High-altitude disorders: pulmonary hypertension: pulmonary vascular disease: the global perspective.

机构信息

Institute of Genomics and Integrative Biology, Delhi, India.

出版信息

Chest. 2010 Jun;137(6 Suppl):13S-19S. doi: 10.1378/chest.09-2445.

DOI:10.1378/chest.09-2445
PMID:20522576
Abstract

Globally, it is estimated that > 140 million people live at a high altitude (HA), defined as > 2,500 m (8,200 ft), and that countless others sojourn to the mountains for work, travel, and sport. The distribution of exposure to HA is worldwide, including 35 million in the Andes and > 80 million in Asia, including China and central Asia. HA stress primarily is due to the hypoxia of low atmospheric pressure, but dry air, intense solar radiation, extreme cold, and exercise contribute to acute and chronic disorders. The acute disorders are acute mountain sickness (also known as soroche), HA cerebral edema, and HA pulmonary edema (HAPE). Of these, HAPE is highly correlated with acute pulmonary hypertension. The first chronic syndrome described in HA dwellers in Peru was chronic mountain sickness (Monge disease), which has a large component of relative hypoventilation and secondary erythrocytosis. The prevalence of chronic mountain sickness in HA dwellers ranges from 1.2% in native Tibetans to 5.6% in Chinese Han; 6% to 8% in male residents of La Paz, Bolivia; and 15.6% in the Andes.

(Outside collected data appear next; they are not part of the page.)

Lemma list_frame V V' es : Forall (slot_ok V) es -> (forall e x, e ∈ es -> x ∈ slot_pages e -> V' !! x = V !! x) ->
  Forall (slot_ok V') es /\ list_now V' es = list_now V es /\ list_old V' es = list_old V es.
Proof.
  unfold list_now, list_old. induction 1 as [|e es He Hes IH]; intros Hf; [done|]. simpl.
  destruct (slot_ok_frame V V' e He) as (H1 & H2 & H3); [intros x Hx; apply (Hf e); [by left|done]|].
  destruct IH as (I1 & I2 & I3); [intros e' x He' Hx; apply (Hf e'); [by right|done]|].
  rewrite H2, H3, I2, I3. split; [by constructor|done].
Qed.

Lemma list_now_app V es es' : list_now V (es ++ es') = list_now V es ++ list_now V es'.
Proof. unfold list_now. by rewrite map_app, concat_app. Qed.
Lemma list_old_app V es es' : list_old V (es ++ es') = list_old V es ++ list_old V es'.
Proof. unfold list_old. by rewrite map_app, concat_app. Qed.
Lemma entries_app ch ch' : entries_of (ch ++ ch') = entries_of ch ++ entries_of ch'.
Proof. unfold entries_of. by rewrite map_app, concat_app. Qed.
Lemma entries_cons x ch : entries_of (x :: ch) = pin_entries x.2 ++ entries_of ch.
Proof. done. Qed.

Lemma nodup_replace {A} (l1 l2 l2' l3 : list A) :
  NoDup (l1 ++ l2 ++ l3) -> NoDup l2' -> (forall x, x ∈ l2' -> x ∈ l2 \/ (x ∉ l1 /\ x ∉ l3)) -> NoDup (l1 ++ l2' ++ l3).
Proof.
  rewrite !NoDup_app. intros (H1 & H12 & H2 & H23 & H3) H2' Hx. split_and!; try done.
  - intros x Hx1 [Hx2|Hx3]%elem_of_app; [|by apply (H12 x Hx1), elem_of_app; right].
    destruct (Hx x Hx2) as [Hq|[Hq _]]; [|done]. apply (H12 x Hx1), elem_of_app. by left.
  - intros x Hx2 Hx3. destruct (Hx x Hx2) as [Hq|[_ Hq]]; [by apply (H23 x)|done].
Qed.

Lemma chain_slots V ch : chain_ok V ch -> Forall (slot_ok V) (entries_of ch).
Proof.
  intros [Hi _]. induction Hi as [|x ch Hx _ IH]; [constructor|]. rewrite entries_cons. apply Forall_app. split; [apply Hx|done].
Qed.

(** The pages of the view that are not the inode's or the entry's stay. *)
Record entry_put V V' (a : Z) e e' : Prop := {
  ep_keep : forall x, is_Some (V !! x) -> x <> a -> x ∉ slot_pages e -> V' !! x = V !! x;
  ep_slot : slot_ok V' e';
  ep_nodup : NoDup (slot_pages e');
  ep_new : forall x, x ∈ slot_pages e' -> x ∈ slot_pages e \/ V !! x = None;
}.

Lemma in_concat_pages e es x : e ∈ es -> x ∈ slot_pages e -> x ∈ concat (map slot_pages es).
Proof.
  intros He Hx. apply list_elem_of_In, in_concat. exists (slot_pages e). split; [|by apply list_elem_of_In].
  apply in_map. by apply list_elem_of_In.
Qed.

Lemma pages_known V es x : Forall (slot_ok V) es -> x ∈ concat (map slot_pages es) -> is_Some (V !! x).
Proof.
  intros Hes Hin. apply list_elem_of_In, in_concat in Hin as (ps & Hps & Hin). apply in_map_iff in Hps as (e1 & <- & He1).
  rewrite Forall_forall in Hes. eapply slot_pages_in; [by apply Hes, list_elem_of_In|by apply list_elem_of_In].
Qed.

Lemma inode_entries ch y e : y ∈ ch -> e ∈ pin_entries y.2 -> e ∈ entries_of ch.
Proof.
  intros Hy He. apply list_elem_of_In, in_concat. exists (pin_entries y.2).
  split; [apply (in_map (fun x => pin_entries x.2)); by apply list_elem_of_In|by apply list_elem_of_In].
Qed.

Section put.
Context V V' (pre post : list (Z * Z * pptr_inode)) (a l : Z) (n n' : pptr_inode) (dn rest : list pin_entry) (e e' : pin_entry).
Context (Hch : chain_ok V (pre ++ (a, l, n) :: post)) (Hn : pin_entries n = dn ++ e :: rest).
Context (Hput : entry_put V V' a e e') (Ha : holds V' a l n').
Context (Hn' : pin_entries n' = dn ++ e' :: rest).

Definition left_entries := entries_of pre ++ dn.
Definition right_entries := rest ++ entries_of post.

Lemma put_entries : entries_of (pre ++ (a, l, n) :: post) = left_entries ++ e :: right_entries /\
  entries_of (pre ++ (a, l, n') :: post) = left_entries ++ e' :: right_entries.
Proof using Hn Hn'.
  unfold left_entries, right_entries. rewrite !entries_app, !entries_cons. cbn [snd]. rewrite Hn, Hn'.
  by rewrite <- !app_assoc.
Qed.
(** The body of the inner loop. *)
Lemma wp_cpoint_entry w V k pre a l n post dn e rest (Q : unit -> world PS -> Prop) :
  sees w V k -> chain_ok V (pre ++ (a, l, n) :: post) -> pin_entries n = dn ++ e :: rest -> has_zero V ->
  (forall V' w' k', (k <= k')%nat -> sees w' V' k' -> has_zero V' ->
     entry_put V V' a e (cpoint_pin e) -> holds V' a l (put_pin n (zlen dn) (cpoint_pin e)) ->
     now_of V' (cpoint_pin e) = now_of V e -> Q tt w') ->
  wp (pptr_cpoint_entry a (zlen dn)) Q w.
Proof.
  intros Hs Hch Hn Hz HQ. destruct (chain_at _ _ _ _ _ _ _ _ _ Hch Hn) as ((pa & Ea & Epa) & He & Hna & Hnd & _).
  assert (Eg : zget (pin_entries n) (zlen dn) = Some e) by (rewrite Hn; apply zget_middle).
  assert (Hend : forall V1 w1 k1, (k <= k1)%nat -> sees w1 V1 k1 -> V1 !! a = V !! a -> has_zero V1 ->
    (forall y, y <> a -> y = n_maddr (pe_current e) \/ y ∉ slot_pages e -> V1 !! y = V !! y) ->
    wp (let! l := PPTR_INODE_CIDXL a (zlen dn) in
        set_SIDXL a (zlen dn) l ;;;
        let! m := PPTR_INODE_CIDXM a (zlen dn) in
        set_SIDXM a (zlen dn) m) Q w1).
  { intros V1 w1 k1 Hk1 Hs1 Ea1 Hz1 Hf. rewrite Ea in Ea1.
    apply wp_bind. eapply (wp_cidxl _ seeing_sees); [exact Hs1|exact Ea1|exact Epa|exact Eg|].
    apply wp_bind. eapply (wp_set_entry _ seeing_sees); [exact Hs1|exact Ea1|exact Epa|exact Eg|]. intros w2 Hs2 _.
    apply wp_bind. eapply (wp_cidxm _ seeing_sees); [exact Hs2|apply lookup_insert_eq|reflexivity|by eapply put_pin_get|].
    eapply (wp_set_entry _ seeing_sees); [exact Hs2|apply lookup_insert_eq|reflexivity|by eapply put_pin_get|]. intros w3 Hs3 _.
    rewrite put_pin_put, insert_insert_eq in Hs3. cbn [pe_current pe_snapshot n_maddr n_laddr] in Hs3.
    assert (Ec : PinEntry (pe_current e) (NRef (n_maddr (pe_current e)) (n_laddr (pe_current e))) = cpoint_pin e).
    { unfold cpoint_pin. by destruct (pe_current e). }
    rewrite Ec in Hs3.
    destruct (cpoint_put V (<[a := PInfo (PgINode (put_pin n (zlen dn) (cpoint_pin e))) true l]> V1) a l (put_pin n (zlen dn) (cpoint_pin e)) e Hna He Hnd) as (P1 & P2 & P3 & P4);
      [apply lookup_insert_eq| |eapply HQ; [exact Hk1|exact Hs3| |exact P1|exact P2|exact P3]; by eapply has_zero_insert].
    intros y Hya Hy. rewrite lookup_insert_ne by done. by apply Hf. }
  unfold pptr_cpoint_entry. apply wp_bind. eapply (wp_cidxm _ seeing_sees); [exact Hs|exact Ea|exact Epa|exact Eg|].
  inversion He as [Ez|c lc d Hc Hlc Hd Ee|c lc d Hc Hlc Hd Ee|c lc d s ls ds Hc Hlc Hd Hs0 Hls Hsc Hds Ee]; [rewrite <- Ez in *|rewrite <- Ee in *..];
    cbn [pe_current pe_snapshot n_maddr n_laddr zero_pin_entry] in *.
  - apply wp_ret. destruct (put_keep V a l pa n zero_pin_entry Ea He Hna Hnd) as (P1 & P2 & P3 & P4).
    eapply (HQ V w k); [lia|done|done| |exists pa; by rewrite put_pin_same|done].
    split; [done|constructor|constructor|]. by intros x ?%elem_of_nil.
  - destruct (Z.eqb_spec c 0); [done|]. cbn [negb when].
    apply wp_bind. eapply (wp_sidxm _ seeing_sees); [exact Hs|exact Ea|exact Epa|exact Eg|]. cbn [pe_snapshot n_maddr].
    apply wp_bind, wp_ret. apply (Hend V w k); auto.
  - destruct (Z.eqb_spec c 0); [done|]. cbn [negb when].
    apply wp_bind. eapply (wp_sidxm _ seeing_sees); [exact Hs|exact Ea|exact Epa|exact Eg|]. cbn [pe_snapshot n_maddr].
    apply wp_bind. rewrite Z.eqb_refl, andb_false_r. apply wp_ret. apply (Hend V w k); auto.
  - destruct (Z.eqb_spec c 0); [done|]. cbn [negb when].
    apply wp_bind. eapply (wp_sidxm _ seeing_sees); [exact Hs|exact Ea|exact Epa|exact Eg|]. cbn [pe_snapshot n_maddr].
    apply wp_bind. destruct (Z.eqb_spec s 0); [done|]. destruct (Z.eqb_spec s c); [done|]. cbn [negb andb when].
    destruct Hds as ((p2 & E2 & _) & _). eapply wp_freepages_view; [exact Hs|exact E2|]. intros w1 Hs1 Hg1.
    assert (Hin : s ∈ slot_pages (PinEntry (NRef c lc) (NRef s ls))) by by apply (snap_in_slot (PinEntry (NRef c lc) (NRef s ls))).
    apply (Hend (delete s V) w1 (S k)); [lia|done| | |].
    + apply lookup_delete_ne. by intros ->.
    + destruct Hz as (b & j & Eb & Ej). exists b, j. split; [|done]. rewrite lookup_delete_ne; [done|]. intros ->.
      rewrite E2 in Eb. injection Eb as <-. by apply Hls.
    + intros y _ Hy. apply lookup_delete_ne. intros <-. destruct Hy as [->|Hy]; [done|]. by apply Hy.
Qed.
Lemma id_path_eq seid :
  0 <= seid < max_entries ->
  id_path seid = (seid / (28 * 127 * 127), seid / (28 * 127) mod 127, seid / 28 mod 127, seid mod 28).
Proof.
  intros Hs. change max_entries with (28 * 127 * 127 * 124) in Hs.
  unfold id_path, sd_idx_of, so_idx_of, so_id_of, si_idx_of, si_id_of.
  change SLAB_BUCKET_ENTRIES with 28. change SLAB_INNER_ENTRIES with 127.
  change SLAB_OUTER_ENTRIES with 127. change SLAB_DIR_ENTRIES with 124.
  assert (H1 : 0 <= seid / 28 < 127 * 127 * 124) by (split; [apply Z.div_pos; lia|apply Z.div_lt_upper_bound; lia]).
  assert (H2 : 0 <= seid / 28 / 127 < 127 * 124) by (split; [apply Z.div_pos; lia|apply Z.div_lt_upper_bound; lia]).
  assert (H3 : 0 <= seid / 28 / 127 / 127 < 124) by (split; [apply Z.div_pos; lia|apply Z.div_lt_upper_bound; lia]).
  assert (Hm : forall a b, 0 < b < 2 ^ 31 -> s32 (a mod b) = a mod b).
  { intros a b Hb. pose proof (Z.mod_pos_bound a b). apply s32_id. lia. }
  rewrite (s32_id (seid / 28)), (s32_id (seid / 28 / 127)), (s32_id (seid / 28 / 127 / 127)) by lia.
  rewrite !Hm by lia. rewrite (Z.mod_small (seid / 28 / 127 / 127)) by lia. rewrite !Z.div_div by lia. done.
Qed.

Lemma id_path_inj x y : 0 <= x < max_entries -> 0 <= y < max_entries -> id_path x = id_path y -> x = y.
Proof.
  intros Hx Hy. rewrite !id_path_eq by done. intros [= H1 H2 H3 H4].
  pose proof (Z.div_mod x 28). pose proof (Z.div_mod y 28).
  pose proof (Z.div_mod (x / 28) 127). pose proof (Z.div_mod (y / 28) 127).
  pose proof (Z.div_mod (x / (28 * 127)) 127). pose proof (Z.div_mod (y / (28 * 127)) 127).
  rewrite !Z.div_div in * by lia. change (28 * 127 * 127) with 451612 in *. change (28 * 127) with 3556 in *. lia.
Qed.

(** ** Little-endian words *)
Lemma le_word_bytes n v : le_word (le_bytes n v) = v mod 256 ^ Z.of_nat n.
Proof.
  revert v. induction n as [|n IH]; intros v; [by rewrite Z.mod_1_r|].
  rewrite Nat2Z.inj_succ, Z.pow_succ_r by lia. simpl. rewrite IH.
  rewrite Z.rem_mul_r by lia. lia.
Qed.

Lemma le_bytes_len n v : length (le_bytes n v) = n.
Proof. revert v. induction n; intros v; simpl; [done|]. by rewrite IHn. Qed.

Lemma le_bytes_ok n v : Forall (in_u 8) (le_bytes n v).
Proof.
  revert v. induction n as [|n IH]; intros v; simpl; constructor; [|done].
  unfold in_u. pose proof (Z.mod_pos_bound v 256). lia.
Qed.

(** The bytes [l] written into [bs] from [off] on. *)
Fixpoint put_bytes (bs : list Z) (off : nat) (l : list Z) : list Z :=
  match l with [] => bs | b :: l' => put_bytes (<[off := u8 b]> bs) (S off) l' end.

Lemma put_bytes_len bs off l : length (put_bytes bs off l) = length bs.
Proof. revert bs off. induction l as [|b l IH]; intros bs off; simpl; [done|]. by rewrite IH, length_insert. Qed.
Lemma same_data_refl V : same_data V V.
Proof. done. Qed.
Lemma same_data_insert V V' x i : same_data V V' -> no_data V x -> same_data V (<[x := i]> V').
Proof. intros Hs Hn y bs wr l E. rewrite lookup_insert_ne; [by eapply Hs|]. intros ->. by eapply Hn. Qed.
Lemma same_data_delete V V' x : same_data V V' -> no_data V x -> same_data V (delete x V').
Proof. intros Hs Hn y bs wr l E. rewrite lookup_delete_ne; [by eapply Hs|]. intros ->. by eapply Hn. Qed.

Lemma path_rel_same w w' V V' G cont d o n d' n' :
  path_rel w V G cont d o n -> CONTAINERS w' = CONTAINERS w -> V' !! g_c G = V !! g_c G -> V' !! g_so G = V !! g_so G ->
  V' !! g_sd G = Some (PInfo (PgDir d') true (g_ld G)) -> sd_node d' = sd_node d ->
  V' !! g_si G = Some (PInfo (PgInner n') true (g_li G)) -> n_index n' = n_index n -> n_current n' = n_current n ->
  path_rel w' V' G cont d' o n'.
Proof.
  intros [H1 H2 H3 H4 H5 H6 H7 H8 H9 H10] Ec E1 E2 E3 E4 E5 E6 E7. split; rewrite ?Ec, ?E1, ?E2, ?E4, ?E6, ?E7; done.
Qed.

(** The entries keep their data pages. *)
Definition same_keys (b b' : slab_bucket) : Prop := forall i e', zget (sb_entries b') i = Some e' ->
  exists e, zget (sb_entries b) i = Some e /\ cur_page e' = cur_page e /\ SLAB_ENTRY_IS_INIT e' = SLAB_ENTRY_IS_INIT e.

Lemma tree_rel_same sb b b' d d' :
  tree_rel sb b d -> same_keys b b' -> length (sb_entries b') = length (sb_entries b) ->
  sd_maddr_root d' = sd_maddr_root d -> tree_rel sb b' d'.
Proof.
  intros [H1 H2 H3] Hs Hl Ed. assert (Hin : forall se, is_Some (entry_of b se) -> is_Some (entry_of b' se) /\ key_in b se = key_in b' se).
  { intros se Hse. assert (Hse' : is_Some (entry_of b' se)).
    { unfold entry_of in *. apply zget_is_Some. apply zget_is_Some in Hse. unfold zlen in *. lia. }
    split; [done|]. destruct Hse' as [e' E']. destruct (Hs _ _ E') as (e & E & Ek & _).
    unfold key_in, entry_of in *. rewrite E, E'. by symmetry. }
  split; rewrite Ed.
  - eapply key_sorted_ext; [|exact H1]. intros se Hse. destruct (H2 se Hse) as (_ & _ & e & E & _). apply Hin. by eexists.
  - intros se Hse. destruct (H2 se Hse) as (E1 & E2 & e & E & Hi). split_and!; [done|done|].
    destruct (Hin se) as [[e' E'] _]; [by eexists|]. exists e'. split; [done|]. destruct (Hs _ _ E') as (e0 & E0 & _ & Ei).
    unfold entry_of in E. congruence.
  - intros i e' E' Hi. destruct (Hs _ _ E') as (e & E & _ & Ei). apply (H3 i e); [done|congruence].
Qed.
(* ===== verification/Remap.v ===== *)
(** * The whole walk of a restart: [slab_map] of [restore.c]

    [slab_bucket_map] with the index, entry by entry, and the nodes above
    the bucket: what a new process has after [slab_map] when the old one ended
    between two transactions. *)
From Stdlib Require Import ZArith Lia.
From stdpp Require Import base numbers gmap option list.
From S2P Require Import Prelude Macros Bitstring Vector Queue Process RBTree FixedMapper PageAlloc.
From S2P Require Import SlabLayout World Demo Snapshot Slab Alloc Checkpoint Txn Restore Recovery Index.
Open Scope Z_scope.

(** ** The entries of a bucket that satisfy a predicate, in order *)
Fixpoint picked_from (p : slab_entry -> bool) (sb : Z) (es : list slab_entry) (i : Z) : list Z :=
  match es with
  | [] => []
  | e :: es' => (if p e then [se_addr sb i] else []) ++ picked_from p sb es' (i + 1)
  end.

Definition used_entries (b : slab_bucket) (sb : Z) : list Z := picked_from SLAB_ENTRY_IS_INIT sb (sb_entries b) 0.
Definition unused_entries (b : slab_bucket) (sb : Z) : list Z := picked_from (fun e => negb (SLAB_ENTRY_IS_INIT e)) sb (sb_entries b) 0.

Lemma picked_app p sb l1 l2 i : picked_from p sb (l1 ++ l2) i = picked_from p sb l1 i ++ picked_from p sb l2 (i + zlen l1).
Proof.
  revert i. induction l1 as [|e l1 IH]; intros i; [by rewrite Z.add_0_r|]. cbn [picked_from app]. rewrite IH, <- app_assoc.
  unfold zlen. simpl length. do 3 f_equal. lia.
Qed.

Subacute mountain sickness is an exaggerated pulmonary hypertensive response to HA hypoxia occurring over months, most often in infants and very young children. Chronic pulmonary hypertension with heart failure but without hypoventilation is seen in Asia. Not only does HA pulmonary hypertension exact health consequences for the millions affected, but also the mechanisms of disease relate to pulmonary hypertension associated with multiple other disorders. Genetic understanding of these disorders is in its infancy.

摘要

据估计,全球有超过 1.4 亿人生活在高海拔地区(HA),定义为海拔 2500 米(8200 英尺)以上,还有无数人因工作、旅行和运动而前往山区。暴露在高海拔地区的分布是全球性的,包括安第斯山脉的 3500 万人和亚洲的 8000 多万人,包括中国和中亚。HA 应激主要是由于低气压的缺氧,但干燥的空气、强烈的太阳辐射、极端寒冷和运动也会导致急性和慢性疾病。急性疾病包括急性高山病(也称为高山病)、HA 脑水肿和 HA 肺水肿(HAPE)。其中,HAPE 与急性肺动脉高压高度相关。在秘鲁首次描述的 HA 居民的第一种慢性综合征是慢性高山病(Monge 病),它有很大一部分是相对低通气和继发性红细胞增多症。HA 居民慢性高山病的患病率从 1.2%的藏民到 5.6%的汉族,玻利维亚拉巴斯居民的患病率为 6%至 8%,安第斯山脉居民的患病率为 15.6%。亚急性高山病是对 HA 缺氧的一种过度肺动脉高压反应,发生在数月内,最常见于婴儿和幼儿。亚洲可见慢性肺动脉高压伴心力衰竭但无低通气。HA 肺动脉高压不仅对数百万人的健康造成影响,而且疾病的机制也与多种其他疾病相关的肺动脉高压有关。对这些疾病的遗传理解还处于起步阶段。